Assigned task
Word for word, retype each record shown below.

Entries supplied
◆ ◆ ◆ ◆
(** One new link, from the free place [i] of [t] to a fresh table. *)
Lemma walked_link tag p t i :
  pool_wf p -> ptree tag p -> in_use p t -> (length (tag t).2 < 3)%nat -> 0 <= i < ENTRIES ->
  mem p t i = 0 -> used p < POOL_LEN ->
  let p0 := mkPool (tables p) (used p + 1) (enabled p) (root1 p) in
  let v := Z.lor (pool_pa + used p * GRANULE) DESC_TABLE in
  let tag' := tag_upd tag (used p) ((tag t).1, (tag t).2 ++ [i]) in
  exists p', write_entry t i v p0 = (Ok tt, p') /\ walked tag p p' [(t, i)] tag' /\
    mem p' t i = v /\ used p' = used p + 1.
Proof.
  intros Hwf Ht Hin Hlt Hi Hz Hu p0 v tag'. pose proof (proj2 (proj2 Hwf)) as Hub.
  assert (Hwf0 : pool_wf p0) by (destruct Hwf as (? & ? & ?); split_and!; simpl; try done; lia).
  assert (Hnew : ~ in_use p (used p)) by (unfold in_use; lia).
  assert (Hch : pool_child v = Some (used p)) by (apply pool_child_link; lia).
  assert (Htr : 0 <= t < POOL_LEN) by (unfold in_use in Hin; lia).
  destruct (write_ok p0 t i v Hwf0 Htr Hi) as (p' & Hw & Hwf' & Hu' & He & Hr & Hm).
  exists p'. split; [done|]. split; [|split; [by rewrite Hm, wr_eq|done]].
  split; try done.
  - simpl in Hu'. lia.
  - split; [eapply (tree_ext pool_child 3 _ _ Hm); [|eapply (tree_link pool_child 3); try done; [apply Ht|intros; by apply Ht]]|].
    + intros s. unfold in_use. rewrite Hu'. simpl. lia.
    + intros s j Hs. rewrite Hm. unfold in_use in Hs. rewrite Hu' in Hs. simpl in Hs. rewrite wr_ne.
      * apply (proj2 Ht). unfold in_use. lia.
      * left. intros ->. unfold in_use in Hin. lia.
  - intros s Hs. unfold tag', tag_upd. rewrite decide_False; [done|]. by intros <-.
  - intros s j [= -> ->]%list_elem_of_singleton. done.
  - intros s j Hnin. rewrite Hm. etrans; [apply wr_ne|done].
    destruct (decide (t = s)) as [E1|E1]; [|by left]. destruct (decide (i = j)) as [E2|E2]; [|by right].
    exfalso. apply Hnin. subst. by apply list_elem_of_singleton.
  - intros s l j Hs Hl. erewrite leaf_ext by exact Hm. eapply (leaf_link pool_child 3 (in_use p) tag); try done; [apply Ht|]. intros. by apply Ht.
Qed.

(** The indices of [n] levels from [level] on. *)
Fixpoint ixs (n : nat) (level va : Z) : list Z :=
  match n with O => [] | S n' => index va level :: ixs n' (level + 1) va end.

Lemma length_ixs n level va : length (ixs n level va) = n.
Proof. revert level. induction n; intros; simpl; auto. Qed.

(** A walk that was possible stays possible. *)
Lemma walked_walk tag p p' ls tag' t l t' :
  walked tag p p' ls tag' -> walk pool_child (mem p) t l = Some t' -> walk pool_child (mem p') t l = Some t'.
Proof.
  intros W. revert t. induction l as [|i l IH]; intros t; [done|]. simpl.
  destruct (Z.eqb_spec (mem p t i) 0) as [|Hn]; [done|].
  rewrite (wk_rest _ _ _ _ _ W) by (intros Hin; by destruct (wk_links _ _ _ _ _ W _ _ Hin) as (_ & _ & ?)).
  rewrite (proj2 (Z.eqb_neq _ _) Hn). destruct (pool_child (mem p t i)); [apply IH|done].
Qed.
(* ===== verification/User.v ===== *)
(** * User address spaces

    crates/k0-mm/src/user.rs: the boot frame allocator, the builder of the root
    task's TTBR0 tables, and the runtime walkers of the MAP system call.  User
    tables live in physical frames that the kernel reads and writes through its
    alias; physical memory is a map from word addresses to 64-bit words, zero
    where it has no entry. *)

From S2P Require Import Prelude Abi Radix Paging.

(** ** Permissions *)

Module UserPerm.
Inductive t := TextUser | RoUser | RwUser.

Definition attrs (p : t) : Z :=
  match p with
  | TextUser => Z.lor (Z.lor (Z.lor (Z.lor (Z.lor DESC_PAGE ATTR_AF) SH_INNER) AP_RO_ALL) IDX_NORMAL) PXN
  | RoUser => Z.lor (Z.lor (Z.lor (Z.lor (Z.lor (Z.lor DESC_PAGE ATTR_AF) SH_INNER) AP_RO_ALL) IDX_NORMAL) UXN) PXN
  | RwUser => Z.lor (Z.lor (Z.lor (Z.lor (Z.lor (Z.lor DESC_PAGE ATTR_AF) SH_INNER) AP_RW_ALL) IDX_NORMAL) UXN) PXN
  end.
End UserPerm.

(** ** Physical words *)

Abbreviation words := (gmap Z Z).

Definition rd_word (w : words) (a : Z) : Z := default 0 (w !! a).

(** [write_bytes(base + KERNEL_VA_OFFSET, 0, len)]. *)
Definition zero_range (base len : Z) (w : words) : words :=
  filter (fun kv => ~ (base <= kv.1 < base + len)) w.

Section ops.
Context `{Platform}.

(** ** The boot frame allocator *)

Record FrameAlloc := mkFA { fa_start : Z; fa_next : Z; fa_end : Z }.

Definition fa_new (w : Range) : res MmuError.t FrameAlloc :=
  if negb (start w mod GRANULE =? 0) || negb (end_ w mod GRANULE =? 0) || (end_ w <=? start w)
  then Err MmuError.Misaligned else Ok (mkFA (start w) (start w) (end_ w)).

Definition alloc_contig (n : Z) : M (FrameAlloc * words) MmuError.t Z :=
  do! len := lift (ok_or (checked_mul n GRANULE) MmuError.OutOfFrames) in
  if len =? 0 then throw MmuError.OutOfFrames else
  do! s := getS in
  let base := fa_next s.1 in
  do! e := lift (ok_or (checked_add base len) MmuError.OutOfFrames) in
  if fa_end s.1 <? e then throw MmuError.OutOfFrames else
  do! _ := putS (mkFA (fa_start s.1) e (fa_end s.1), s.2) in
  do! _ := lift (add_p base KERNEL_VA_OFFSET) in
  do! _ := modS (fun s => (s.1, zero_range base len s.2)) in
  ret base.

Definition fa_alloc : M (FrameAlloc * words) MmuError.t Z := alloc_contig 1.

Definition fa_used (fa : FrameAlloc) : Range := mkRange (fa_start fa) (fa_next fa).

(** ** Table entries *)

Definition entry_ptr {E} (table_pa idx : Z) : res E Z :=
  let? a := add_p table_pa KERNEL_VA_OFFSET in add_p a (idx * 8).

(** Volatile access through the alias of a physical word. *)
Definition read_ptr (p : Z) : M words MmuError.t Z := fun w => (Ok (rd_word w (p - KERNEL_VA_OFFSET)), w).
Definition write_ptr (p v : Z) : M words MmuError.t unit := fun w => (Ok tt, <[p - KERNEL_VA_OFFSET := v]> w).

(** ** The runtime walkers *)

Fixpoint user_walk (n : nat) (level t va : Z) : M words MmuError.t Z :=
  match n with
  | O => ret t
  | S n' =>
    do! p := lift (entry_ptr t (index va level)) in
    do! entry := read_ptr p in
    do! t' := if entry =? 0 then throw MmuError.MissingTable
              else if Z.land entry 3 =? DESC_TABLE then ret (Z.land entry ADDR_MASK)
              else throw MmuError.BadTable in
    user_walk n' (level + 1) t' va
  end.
◆ ◆ ◆ ◆
Result for this task
(** One new link, from the free place [i] of [t] to a fresh table. *)
Lemma walked_link tag p t i :
  pool_wf p -> ptree tag p -> in_use p t -> (length (tag t).2 < 3)%nat -> 0 <= i < ENTRIES ->
  mem p t i = 0 -> used p < POOL_LEN ->
  let p0 := mkPool (tables p) (used p + 1) (enabled p) (root1 p) in
  let v := Z.lor (pool_pa + used p * GRANULE) DESC_TABLE in
  let tag' := tag_upd tag (used p) ((tag t).1, (tag t).2 ++ [i]) in
  exists p', write_entry t i v p0 = (Ok tt, p') /\ walked tag p p' [(t, i)] tag' /\
    mem p' t i = v /\ used p' = used p + 1.
Proof.
  intros Hwf Ht Hin Hlt Hi Hz Hu p0 v tag'. pose proof (proj2 (proj2 Hwf)) as Hub.
  assert (Hwf0 : pool_wf p0) by (destruct Hwf as (? & ? & ?); split_and!; simpl; try done; lia).
  assert (Hnew : ~ in_use p (used p)) by (unfold in_use; lia).
  assert (Hch : pool_child v = Some (used p)) by (apply pool_child_link; lia).
  assert (Htr : 0 <= t < POOL_LEN) by (unfold in_use in Hin; lia).
  destruct (write_ok p0 t i v Hwf0 Htr Hi) as (p' & Hw & Hwf' & Hu' & He & Hr & Hm).
  exists p'. split; [done|]. split; [|split; [by rewrite Hm, wr_eq|done]].
  split; try done.
  - simpl in Hu'. lia.
  - split; [eapply (tree_ext pool_child 3 _ _ Hm); [|eapply (tree_link pool_child 3); try done; [apply Ht|intros; by apply Ht]]|].
    + intros s. unfold in_use. rewrite Hu'. simpl. lia.
    + intros s j Hs. rewrite Hm. unfold in_use in Hs. rewrite Hu' in Hs. simpl in Hs. rewrite wr_ne.
      * apply (proj2 Ht). unfold in_use. lia.
      * left. intros ->. unfold in_use in Hin. lia.
  - intros s Hs. unfold tag', tag_upd. rewrite decide_False; [done|]. by intros <-.
  - intros s j [= -> ->]%list_elem_of_singleton. done.
  - intros s j Hnin. rewrite Hm. etrans; [apply wr_ne|done].
    destruct (decide (t = s)) as [E1|E1]; [|by left]. destruct (decide (i = j)) as [E2|E2]; [|by right].
    exfalso. apply Hnin. subst. by apply list_elem_of_singleton.
  - intros s l j Hs Hl. erewrite leaf_ext by exact Hm. eapply (leaf_link pool_child 3 (in_use p) tag); try done; [apply Ht|]. intros. by apply Ht.
Qed.

(** The indices of [n] levels from [level] on. *)
Fixpoint ixs (n : nat) (level va : Z) : list Z :=
  match n with O => [] | S n' => index va level :: ixs n' (level + 1) va end.

Lemma length_ixs n level va : length (ixs n level va) = n.
Proof. revert level. induction n; intros; simpl; auto. Qed.

(** A walk that was possible stays possible. *)
Lemma walked_walk tag p p' ls tag' t l t' :
  walked tag p p' ls tag' -> walk pool_child (mem p) t l = Some t' -> walk pool_child (mem p') t l = Some t'.
Proof.
  intros W. revert t. induction l as [|i l IH]; intros t; [done|]. simpl.
  destruct (Z.eqb_spec (mem p t i) 0) as [|Hn]; [done|].
  rewrite (wk_rest _ _ _ _ _ W) by (intros Hin; by destruct (wk_links _ _ _ _ _ W _ _ Hin) as (_ & _ & ?)).
  rewrite (proj2 (Z.eqb_neq _ _) Hn). destruct (pool_child (mem p t i)); [apply IH|done].
Qed.
(* ===== verification/User.v ===== *)
(** * User address spaces

    crates/k0-mm/src/user.rs: the boot frame allocator, the builder of the root
    task's TTBR0 tables, and the runtime walkers of the MAP system call.  User
    tables live in physical frames that the kernel reads and writes through its
    alias; physical memory is a map from word addresses to 64-bit words, zero
    where it has no entry. *)

From S2P Require Import Prelude Abi Radix Paging.

(** ** Permissions *)

Module UserPerm.
Inductive t := TextUser | RoUser | RwUser.

Definition attrs (p : t) : Z :=
  match p with
  | TextUser => Z.lor (Z.lor (Z.lor (Z.lor (Z.lor DESC_PAGE ATTR_AF) SH_INNER) AP_RO_ALL) IDX_NORMAL) PXN
  | RoUser => Z.lor (Z.lor (Z.lor (Z.lor (Z.lor (Z.lor DESC_PAGE ATTR_AF) SH_INNER) AP_RO_ALL) IDX_NORMAL) UXN) PXN
  | RwUser => Z.lor (Z.lor (Z.lor (Z.lor (Z.lor (Z.lor DESC_PAGE ATTR_AF) SH_INNER) AP_RW_ALL) IDX_NORMAL) UXN) PXN
  end.
End UserPerm.

(** ** Physical words *)

Abbreviation words := (gmap Z Z).

Definition rd_word (w : words) (a : Z) : Z := default 0 (w !! a).

(** [write_bytes(base + KERNEL_VA_OFFSET, 0, len)]. *)
Definition zero_range (base len : Z) (w : words) : words :=
  filter (fun kv => ~ (base <= kv.1 < base + len)) w.

Section ops.
Context `{Platform}.

(** ** The boot frame allocator *)

Record FrameAlloc := mkFA { fa_start : Z; fa_next : Z; fa_end : Z }.

Definition fa_new (w : Range) : res MmuError.t FrameAlloc :=
  if negb (start w mod GRANULE =? 0) || negb (end_ w mod GRANULE =? 0) || (end_ w <=? start w)
  then Err MmuError.Misaligned else Ok (mkFA (start w) (start w) (end_ w)).

Definition alloc_contig (n : Z) : M (FrameAlloc * words) MmuError.t Z :=
  do! len := lift (ok_or (checked_mul n GRANULE) MmuError.OutOfFrames) in
  if len =? 0 then throw MmuError.OutOfFrames else
  do! s := getS in
  let base := fa_next s.1 in
  do! e := lift (ok_or (checked_add base len) MmuError.OutOfFrames) in
  if fa_end s.1 <? e then throw MmuError.OutOfFrames else
  do! _ := putS (mkFA (fa_start s.1) e (fa_end s.1), s.2) in
  do! _ := lift (add_p base KERNEL_VA_OFFSET) in
  do! _ := modS (fun s => (s.1, zero_range base len s.2)) in
  ret base.

Definition fa_alloc : M (FrameAlloc * words) MmuError.t Z := alloc_contig 1.

Definition fa_used (fa : FrameAlloc) : Range := mkRange (fa_start fa) (fa_next fa).

(** ** Table entries *)

Definition entry_ptr {E} (table_pa idx : Z) : res E Z :=
  let? a := add_p table_pa KERNEL_VA_OFFSET in add_p a (idx * 8).

(** Volatile access through the alias of a physical word. *)
Definition read_ptr (p : Z) : M words MmuError.t Z := fun w => (Ok (rd_word w (p - KERNEL_VA_OFFSET)), w).
Definition write_ptr (p v : Z) : M words MmuError.t unit := fun w => (Ok tt, <[p - KERNEL_VA_OFFSET := v]> w).

(** ** The runtime walkers *)

Fixpoint user_walk (n : nat) (level t va : Z) : M words MmuError.t Z :=
  match n with
  | O => ret t
  | S n' =>
    do! p := lift (entry_ptr t (index va level)) in
    do! entry := read_ptr p in
    do! t' := if entry =? 0 then throw MmuError.MissingTable
              else if Z.land entry 3 =? DESC_TABLE then ret (Z.land entry ADDR_MASK)
              else throw MmuError.BadTable in
    user_walk n' (level + 1) t' va
  end.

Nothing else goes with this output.